TASK DIRECTIONS →
Provide only the number of lines below that contain the word "rounds".

STUDY MATERIAL →
◇ ◇ ◇ ◇ ◇ ◇ ◇

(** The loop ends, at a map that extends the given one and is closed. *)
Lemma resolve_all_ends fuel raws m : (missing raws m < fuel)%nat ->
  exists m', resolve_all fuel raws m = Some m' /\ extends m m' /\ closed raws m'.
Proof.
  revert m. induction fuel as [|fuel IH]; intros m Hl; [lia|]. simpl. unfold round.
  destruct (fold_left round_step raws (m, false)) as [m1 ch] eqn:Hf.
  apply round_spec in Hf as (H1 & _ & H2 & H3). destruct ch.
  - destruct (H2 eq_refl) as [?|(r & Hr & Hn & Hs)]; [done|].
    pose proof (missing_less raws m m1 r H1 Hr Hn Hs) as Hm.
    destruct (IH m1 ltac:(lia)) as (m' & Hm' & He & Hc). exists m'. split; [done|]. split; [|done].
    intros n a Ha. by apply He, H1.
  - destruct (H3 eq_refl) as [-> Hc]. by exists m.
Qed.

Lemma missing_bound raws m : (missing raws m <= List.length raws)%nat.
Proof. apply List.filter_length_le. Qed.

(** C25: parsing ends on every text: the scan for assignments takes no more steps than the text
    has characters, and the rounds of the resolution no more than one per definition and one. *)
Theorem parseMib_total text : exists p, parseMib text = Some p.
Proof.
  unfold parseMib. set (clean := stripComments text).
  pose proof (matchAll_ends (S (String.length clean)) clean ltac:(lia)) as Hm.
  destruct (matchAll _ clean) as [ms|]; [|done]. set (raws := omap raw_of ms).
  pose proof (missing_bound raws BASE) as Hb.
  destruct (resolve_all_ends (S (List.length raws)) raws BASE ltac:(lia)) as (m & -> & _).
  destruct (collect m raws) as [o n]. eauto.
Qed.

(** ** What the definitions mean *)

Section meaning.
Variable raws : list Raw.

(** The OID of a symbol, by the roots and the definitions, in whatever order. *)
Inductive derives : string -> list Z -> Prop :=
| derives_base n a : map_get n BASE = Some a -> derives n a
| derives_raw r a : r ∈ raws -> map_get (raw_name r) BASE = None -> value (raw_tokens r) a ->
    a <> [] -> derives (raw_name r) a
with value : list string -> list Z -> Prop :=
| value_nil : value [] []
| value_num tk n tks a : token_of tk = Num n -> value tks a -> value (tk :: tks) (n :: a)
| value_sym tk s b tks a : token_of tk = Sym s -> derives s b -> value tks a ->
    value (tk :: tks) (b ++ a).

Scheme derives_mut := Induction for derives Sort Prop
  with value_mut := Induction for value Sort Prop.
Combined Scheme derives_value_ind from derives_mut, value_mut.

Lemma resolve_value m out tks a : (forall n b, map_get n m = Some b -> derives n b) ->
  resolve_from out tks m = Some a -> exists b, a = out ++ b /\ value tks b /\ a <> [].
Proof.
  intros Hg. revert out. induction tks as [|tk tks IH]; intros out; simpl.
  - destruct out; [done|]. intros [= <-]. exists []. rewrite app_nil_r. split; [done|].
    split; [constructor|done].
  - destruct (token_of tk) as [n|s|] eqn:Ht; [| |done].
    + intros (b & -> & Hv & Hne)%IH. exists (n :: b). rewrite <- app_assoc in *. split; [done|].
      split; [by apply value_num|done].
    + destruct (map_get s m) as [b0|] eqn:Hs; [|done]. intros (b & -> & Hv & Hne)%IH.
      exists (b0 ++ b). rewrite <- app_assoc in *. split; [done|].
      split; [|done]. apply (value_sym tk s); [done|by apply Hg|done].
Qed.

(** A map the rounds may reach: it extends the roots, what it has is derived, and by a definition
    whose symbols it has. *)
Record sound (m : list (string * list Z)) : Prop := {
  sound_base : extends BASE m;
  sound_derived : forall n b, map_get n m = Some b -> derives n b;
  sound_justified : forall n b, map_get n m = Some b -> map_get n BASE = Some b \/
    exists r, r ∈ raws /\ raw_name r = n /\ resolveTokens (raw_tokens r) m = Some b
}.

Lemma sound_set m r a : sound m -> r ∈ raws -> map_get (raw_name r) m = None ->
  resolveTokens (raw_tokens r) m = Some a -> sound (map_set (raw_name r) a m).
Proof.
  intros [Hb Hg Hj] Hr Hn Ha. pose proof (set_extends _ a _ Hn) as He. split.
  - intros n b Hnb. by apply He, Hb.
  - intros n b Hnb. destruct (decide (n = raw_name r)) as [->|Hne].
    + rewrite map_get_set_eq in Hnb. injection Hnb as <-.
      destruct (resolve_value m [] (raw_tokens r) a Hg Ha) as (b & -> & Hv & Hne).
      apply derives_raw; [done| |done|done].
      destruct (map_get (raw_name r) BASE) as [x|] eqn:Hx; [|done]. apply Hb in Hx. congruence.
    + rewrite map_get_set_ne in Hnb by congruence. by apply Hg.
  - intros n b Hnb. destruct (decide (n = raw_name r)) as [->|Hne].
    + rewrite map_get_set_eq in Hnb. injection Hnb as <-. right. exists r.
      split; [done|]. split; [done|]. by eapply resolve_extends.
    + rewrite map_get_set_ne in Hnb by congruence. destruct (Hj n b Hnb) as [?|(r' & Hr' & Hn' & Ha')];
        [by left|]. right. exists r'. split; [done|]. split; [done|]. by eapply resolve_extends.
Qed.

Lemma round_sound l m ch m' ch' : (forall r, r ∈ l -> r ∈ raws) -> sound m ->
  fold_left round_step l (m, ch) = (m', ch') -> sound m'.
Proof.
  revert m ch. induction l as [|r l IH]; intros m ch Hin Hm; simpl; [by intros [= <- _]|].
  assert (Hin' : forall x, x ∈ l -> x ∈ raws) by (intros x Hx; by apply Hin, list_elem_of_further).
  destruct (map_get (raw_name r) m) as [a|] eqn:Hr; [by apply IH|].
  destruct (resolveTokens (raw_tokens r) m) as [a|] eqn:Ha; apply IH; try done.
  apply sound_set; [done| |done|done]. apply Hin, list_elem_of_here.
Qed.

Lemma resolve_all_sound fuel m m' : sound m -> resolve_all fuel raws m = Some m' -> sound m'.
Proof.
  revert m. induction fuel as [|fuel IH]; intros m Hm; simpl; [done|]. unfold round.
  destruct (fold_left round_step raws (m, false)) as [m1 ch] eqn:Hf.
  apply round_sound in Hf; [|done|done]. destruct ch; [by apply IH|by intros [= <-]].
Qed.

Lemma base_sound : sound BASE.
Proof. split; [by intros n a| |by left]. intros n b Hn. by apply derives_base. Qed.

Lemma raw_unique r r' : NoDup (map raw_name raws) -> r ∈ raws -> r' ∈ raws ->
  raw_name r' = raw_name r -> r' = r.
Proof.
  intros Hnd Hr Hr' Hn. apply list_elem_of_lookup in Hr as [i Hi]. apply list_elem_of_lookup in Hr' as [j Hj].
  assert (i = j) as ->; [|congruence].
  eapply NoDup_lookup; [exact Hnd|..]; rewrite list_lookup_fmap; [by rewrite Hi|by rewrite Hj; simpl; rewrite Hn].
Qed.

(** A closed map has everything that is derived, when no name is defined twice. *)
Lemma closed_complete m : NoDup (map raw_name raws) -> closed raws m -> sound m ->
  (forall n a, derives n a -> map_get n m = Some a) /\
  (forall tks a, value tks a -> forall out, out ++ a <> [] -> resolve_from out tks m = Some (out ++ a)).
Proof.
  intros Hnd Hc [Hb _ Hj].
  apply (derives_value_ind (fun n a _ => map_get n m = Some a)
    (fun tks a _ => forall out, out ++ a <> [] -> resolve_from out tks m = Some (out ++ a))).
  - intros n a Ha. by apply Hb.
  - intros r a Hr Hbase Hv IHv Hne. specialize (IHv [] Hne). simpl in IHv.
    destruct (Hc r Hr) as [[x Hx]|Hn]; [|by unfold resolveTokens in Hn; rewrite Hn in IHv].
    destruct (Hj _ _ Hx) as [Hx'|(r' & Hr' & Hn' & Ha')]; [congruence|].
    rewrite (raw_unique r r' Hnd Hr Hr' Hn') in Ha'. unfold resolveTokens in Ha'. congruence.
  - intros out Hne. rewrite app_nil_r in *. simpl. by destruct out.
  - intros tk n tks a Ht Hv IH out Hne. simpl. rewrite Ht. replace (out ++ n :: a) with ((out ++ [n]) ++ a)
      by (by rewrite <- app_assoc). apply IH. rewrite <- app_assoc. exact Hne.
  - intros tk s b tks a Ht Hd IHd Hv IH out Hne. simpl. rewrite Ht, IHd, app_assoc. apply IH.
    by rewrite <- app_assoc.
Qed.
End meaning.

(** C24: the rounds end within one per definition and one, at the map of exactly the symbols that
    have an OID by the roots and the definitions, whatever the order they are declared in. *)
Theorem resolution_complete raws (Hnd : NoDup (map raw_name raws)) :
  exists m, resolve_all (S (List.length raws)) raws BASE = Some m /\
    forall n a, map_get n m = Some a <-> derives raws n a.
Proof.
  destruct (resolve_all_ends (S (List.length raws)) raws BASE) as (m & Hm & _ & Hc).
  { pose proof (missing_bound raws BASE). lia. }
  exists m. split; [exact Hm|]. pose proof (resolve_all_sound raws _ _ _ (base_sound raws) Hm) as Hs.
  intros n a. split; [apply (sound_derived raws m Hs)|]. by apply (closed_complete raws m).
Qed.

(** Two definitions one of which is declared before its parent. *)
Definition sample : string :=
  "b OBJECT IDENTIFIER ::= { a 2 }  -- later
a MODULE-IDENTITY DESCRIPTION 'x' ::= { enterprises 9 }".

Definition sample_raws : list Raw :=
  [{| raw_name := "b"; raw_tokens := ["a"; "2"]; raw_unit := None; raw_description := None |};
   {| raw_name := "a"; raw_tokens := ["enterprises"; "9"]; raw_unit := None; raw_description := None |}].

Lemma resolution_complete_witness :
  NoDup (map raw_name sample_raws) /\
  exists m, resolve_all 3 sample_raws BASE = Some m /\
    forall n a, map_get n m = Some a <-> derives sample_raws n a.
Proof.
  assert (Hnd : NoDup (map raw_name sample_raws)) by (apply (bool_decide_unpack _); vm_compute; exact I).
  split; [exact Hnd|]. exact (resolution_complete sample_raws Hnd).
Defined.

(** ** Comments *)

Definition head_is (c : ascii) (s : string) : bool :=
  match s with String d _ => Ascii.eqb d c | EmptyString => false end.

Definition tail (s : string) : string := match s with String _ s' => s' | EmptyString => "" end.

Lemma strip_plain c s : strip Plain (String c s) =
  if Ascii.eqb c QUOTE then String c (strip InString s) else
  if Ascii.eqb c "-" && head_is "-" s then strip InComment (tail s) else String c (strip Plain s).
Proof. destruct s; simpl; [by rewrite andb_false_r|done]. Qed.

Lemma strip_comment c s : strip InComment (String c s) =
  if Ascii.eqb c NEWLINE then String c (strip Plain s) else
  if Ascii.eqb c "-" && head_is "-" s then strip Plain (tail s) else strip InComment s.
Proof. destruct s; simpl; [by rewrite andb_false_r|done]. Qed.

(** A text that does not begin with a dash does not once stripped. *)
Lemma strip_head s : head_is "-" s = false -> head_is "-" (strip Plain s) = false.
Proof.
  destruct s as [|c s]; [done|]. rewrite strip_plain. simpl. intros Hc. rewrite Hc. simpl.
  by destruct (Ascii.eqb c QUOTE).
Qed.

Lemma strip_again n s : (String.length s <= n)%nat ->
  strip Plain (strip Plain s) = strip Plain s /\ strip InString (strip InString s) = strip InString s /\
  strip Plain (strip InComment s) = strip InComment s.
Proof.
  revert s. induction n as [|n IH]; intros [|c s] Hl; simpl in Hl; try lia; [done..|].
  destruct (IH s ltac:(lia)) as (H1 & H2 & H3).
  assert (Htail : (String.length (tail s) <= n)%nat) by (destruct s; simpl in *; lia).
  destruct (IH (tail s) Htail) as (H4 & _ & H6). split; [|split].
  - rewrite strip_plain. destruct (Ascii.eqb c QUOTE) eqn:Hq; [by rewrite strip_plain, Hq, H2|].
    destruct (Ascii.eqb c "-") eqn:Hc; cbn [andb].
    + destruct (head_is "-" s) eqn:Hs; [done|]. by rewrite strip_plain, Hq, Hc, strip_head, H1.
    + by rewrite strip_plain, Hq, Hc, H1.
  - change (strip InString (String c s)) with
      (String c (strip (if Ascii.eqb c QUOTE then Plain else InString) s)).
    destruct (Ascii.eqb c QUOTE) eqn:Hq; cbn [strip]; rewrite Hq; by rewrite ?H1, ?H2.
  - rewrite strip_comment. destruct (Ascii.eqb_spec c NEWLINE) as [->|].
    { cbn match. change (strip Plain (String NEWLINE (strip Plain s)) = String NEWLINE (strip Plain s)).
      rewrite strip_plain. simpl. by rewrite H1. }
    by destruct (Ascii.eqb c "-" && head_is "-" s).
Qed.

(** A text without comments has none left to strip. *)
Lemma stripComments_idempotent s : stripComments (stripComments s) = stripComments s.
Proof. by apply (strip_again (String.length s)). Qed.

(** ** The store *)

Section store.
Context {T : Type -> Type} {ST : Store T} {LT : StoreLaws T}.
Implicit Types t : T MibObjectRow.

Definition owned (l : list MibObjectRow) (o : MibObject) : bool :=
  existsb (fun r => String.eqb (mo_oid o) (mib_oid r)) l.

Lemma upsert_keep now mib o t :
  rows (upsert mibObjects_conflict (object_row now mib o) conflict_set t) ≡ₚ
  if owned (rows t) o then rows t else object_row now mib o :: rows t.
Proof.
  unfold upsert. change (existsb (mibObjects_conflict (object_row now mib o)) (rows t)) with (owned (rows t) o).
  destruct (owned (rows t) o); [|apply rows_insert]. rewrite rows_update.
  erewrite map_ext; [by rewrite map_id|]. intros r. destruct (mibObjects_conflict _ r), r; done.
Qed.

◇ ◇ ◇ ◇ ◇ ◇ ◇

ANSWER BOX →
3